►

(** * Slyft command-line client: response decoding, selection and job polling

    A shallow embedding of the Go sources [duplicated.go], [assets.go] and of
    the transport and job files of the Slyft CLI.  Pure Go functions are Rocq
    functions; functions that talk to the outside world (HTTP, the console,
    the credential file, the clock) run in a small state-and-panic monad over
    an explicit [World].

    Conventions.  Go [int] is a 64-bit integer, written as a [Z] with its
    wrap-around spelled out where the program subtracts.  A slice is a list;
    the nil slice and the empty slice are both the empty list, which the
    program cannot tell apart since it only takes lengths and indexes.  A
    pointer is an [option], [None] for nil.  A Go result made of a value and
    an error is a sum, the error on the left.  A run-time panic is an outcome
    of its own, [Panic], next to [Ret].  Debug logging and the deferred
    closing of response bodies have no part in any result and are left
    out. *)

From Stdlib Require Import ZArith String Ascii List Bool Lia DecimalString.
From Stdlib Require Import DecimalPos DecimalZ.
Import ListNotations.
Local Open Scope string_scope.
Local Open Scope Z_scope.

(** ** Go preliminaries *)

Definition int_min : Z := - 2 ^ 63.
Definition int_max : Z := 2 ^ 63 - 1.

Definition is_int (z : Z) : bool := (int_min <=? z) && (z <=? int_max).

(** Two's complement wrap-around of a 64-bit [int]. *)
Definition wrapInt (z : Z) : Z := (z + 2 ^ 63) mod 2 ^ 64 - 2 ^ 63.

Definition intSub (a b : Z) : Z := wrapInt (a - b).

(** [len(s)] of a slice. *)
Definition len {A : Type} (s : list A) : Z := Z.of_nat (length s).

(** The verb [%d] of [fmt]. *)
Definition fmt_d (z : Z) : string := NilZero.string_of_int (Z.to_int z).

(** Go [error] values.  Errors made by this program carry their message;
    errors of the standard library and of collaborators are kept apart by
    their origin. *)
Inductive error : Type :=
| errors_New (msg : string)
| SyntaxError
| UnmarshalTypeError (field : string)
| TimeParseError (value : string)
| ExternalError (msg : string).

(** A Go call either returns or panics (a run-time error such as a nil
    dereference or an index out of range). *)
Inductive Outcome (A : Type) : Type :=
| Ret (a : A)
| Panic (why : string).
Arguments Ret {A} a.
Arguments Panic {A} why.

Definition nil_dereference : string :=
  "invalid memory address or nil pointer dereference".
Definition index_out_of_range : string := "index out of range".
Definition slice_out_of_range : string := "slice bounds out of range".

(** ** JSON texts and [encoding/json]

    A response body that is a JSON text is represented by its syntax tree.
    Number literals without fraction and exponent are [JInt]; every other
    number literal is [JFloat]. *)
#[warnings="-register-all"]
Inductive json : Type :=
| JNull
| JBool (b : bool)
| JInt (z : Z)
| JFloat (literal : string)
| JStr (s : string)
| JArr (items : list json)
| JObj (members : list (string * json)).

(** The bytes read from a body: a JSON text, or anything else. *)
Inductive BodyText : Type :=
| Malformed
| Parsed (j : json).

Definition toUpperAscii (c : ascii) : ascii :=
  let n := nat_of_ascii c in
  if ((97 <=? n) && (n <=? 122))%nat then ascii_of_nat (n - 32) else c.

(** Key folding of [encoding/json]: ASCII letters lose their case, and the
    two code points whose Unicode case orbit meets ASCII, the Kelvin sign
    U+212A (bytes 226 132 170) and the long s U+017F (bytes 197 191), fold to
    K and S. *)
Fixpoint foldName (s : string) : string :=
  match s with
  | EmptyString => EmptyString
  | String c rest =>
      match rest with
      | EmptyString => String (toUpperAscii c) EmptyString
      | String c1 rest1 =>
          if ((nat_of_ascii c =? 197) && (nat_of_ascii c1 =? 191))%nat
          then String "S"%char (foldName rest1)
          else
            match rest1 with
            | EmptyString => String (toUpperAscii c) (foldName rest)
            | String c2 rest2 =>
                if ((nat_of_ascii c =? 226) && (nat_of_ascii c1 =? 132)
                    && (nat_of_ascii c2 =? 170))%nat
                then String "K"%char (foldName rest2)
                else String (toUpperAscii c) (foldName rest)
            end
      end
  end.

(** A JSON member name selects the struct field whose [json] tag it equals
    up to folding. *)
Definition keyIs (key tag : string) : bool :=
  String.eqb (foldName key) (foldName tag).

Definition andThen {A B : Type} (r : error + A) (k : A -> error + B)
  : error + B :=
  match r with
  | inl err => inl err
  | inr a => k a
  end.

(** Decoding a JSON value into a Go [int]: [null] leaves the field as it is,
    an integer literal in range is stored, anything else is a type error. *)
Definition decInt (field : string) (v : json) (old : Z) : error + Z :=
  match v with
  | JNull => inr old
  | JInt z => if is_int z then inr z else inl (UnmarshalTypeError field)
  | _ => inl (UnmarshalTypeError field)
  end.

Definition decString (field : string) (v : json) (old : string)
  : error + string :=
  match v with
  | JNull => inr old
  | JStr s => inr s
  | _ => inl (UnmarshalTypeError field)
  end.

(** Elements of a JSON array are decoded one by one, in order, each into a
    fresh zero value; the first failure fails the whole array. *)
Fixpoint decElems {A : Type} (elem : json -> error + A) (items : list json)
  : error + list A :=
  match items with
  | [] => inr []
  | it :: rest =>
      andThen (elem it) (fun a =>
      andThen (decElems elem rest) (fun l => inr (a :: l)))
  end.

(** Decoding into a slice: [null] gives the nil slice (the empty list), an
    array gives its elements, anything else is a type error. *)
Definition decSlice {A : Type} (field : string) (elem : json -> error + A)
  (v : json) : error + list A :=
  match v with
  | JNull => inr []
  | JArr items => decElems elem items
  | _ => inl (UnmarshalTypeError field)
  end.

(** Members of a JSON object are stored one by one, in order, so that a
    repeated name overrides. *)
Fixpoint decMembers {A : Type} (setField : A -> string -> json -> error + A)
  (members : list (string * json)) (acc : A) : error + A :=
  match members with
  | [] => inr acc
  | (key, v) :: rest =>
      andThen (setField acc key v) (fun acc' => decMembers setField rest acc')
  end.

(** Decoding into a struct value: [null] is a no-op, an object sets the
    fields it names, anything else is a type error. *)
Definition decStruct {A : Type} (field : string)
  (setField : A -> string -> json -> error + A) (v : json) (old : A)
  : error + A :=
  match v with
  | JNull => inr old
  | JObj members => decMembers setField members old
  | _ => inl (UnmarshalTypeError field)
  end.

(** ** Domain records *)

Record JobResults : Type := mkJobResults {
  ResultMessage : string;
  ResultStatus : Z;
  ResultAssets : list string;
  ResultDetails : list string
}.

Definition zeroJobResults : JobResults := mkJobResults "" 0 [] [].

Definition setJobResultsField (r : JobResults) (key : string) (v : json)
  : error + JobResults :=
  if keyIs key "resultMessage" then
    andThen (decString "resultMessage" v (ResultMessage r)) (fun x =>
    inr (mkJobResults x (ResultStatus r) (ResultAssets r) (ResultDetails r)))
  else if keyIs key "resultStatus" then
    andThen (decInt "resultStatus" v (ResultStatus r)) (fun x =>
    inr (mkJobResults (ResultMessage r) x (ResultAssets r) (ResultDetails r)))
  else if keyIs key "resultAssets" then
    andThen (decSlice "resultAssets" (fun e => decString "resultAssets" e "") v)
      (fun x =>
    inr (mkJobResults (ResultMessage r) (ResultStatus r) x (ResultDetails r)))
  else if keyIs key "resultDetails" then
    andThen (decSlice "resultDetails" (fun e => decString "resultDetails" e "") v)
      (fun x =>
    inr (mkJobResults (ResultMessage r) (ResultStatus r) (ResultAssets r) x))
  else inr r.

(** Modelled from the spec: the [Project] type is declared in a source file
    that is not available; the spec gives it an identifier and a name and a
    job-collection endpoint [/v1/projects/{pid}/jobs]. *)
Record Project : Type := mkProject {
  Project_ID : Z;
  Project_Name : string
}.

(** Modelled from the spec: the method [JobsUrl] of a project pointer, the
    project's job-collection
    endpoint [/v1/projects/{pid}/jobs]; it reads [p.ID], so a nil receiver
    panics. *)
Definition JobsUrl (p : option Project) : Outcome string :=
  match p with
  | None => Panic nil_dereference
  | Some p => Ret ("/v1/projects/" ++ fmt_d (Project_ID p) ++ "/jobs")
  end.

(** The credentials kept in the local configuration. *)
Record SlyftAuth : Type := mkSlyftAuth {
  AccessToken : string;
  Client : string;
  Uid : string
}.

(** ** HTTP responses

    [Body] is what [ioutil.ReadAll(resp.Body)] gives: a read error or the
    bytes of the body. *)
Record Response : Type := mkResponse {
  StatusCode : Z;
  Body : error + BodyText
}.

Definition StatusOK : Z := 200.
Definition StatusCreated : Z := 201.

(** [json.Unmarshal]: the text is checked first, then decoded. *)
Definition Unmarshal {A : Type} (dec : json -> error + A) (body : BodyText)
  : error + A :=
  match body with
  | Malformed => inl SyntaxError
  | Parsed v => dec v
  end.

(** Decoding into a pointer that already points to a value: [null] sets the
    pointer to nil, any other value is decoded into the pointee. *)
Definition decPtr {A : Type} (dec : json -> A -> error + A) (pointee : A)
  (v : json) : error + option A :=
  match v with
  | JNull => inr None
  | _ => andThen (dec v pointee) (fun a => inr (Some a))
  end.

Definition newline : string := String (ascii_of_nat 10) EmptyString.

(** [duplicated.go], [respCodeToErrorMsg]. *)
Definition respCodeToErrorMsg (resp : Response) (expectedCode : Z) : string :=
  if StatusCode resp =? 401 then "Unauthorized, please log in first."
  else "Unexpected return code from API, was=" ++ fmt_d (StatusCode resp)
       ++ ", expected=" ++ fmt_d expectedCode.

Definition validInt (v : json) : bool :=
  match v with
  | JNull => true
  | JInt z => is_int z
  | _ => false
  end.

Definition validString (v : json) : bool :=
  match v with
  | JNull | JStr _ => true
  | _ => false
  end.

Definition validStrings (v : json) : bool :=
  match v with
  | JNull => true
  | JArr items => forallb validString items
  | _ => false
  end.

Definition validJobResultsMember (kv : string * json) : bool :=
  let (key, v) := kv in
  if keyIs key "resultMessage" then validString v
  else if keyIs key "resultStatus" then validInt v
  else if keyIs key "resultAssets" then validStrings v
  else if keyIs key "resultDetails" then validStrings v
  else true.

◄

YOUR OBJECTIVE: Print, without alteration, only the lines above between the one holding "(** The verb [%d] of [fmt]. *)" and the one holding "Definition index_out_of_range : string", inclusive.

YOUR SOLUTION:
(** The verb [%d] of [fmt]. *)
Definition fmt_d (z : Z) : string := NilZero.string_of_int (Z.to_int z).

(** Go [error] values.  Errors made by this program carry their message;
    errors of the standard library and of collaborators are kept apart by
    their origin. *)
Inductive error : Type :=
| errors_New (msg : string)
| SyntaxError
| UnmarshalTypeError (field : string)
| TimeParseError (value : string)
| ExternalError (msg : string).

(** A Go call either returns or panics (a run-time error such as a nil
    dereference or an index out of range). *)
Inductive Outcome (A : Type) : Type :=
| Ret (a : A)
| Panic (why : string).
Arguments Ret {A} a.
Arguments Panic {A} why.

Definition nil_dereference : string :=
  "invalid memory address or nil pointer dereference".
Definition index_out_of_range : string := "index out of range".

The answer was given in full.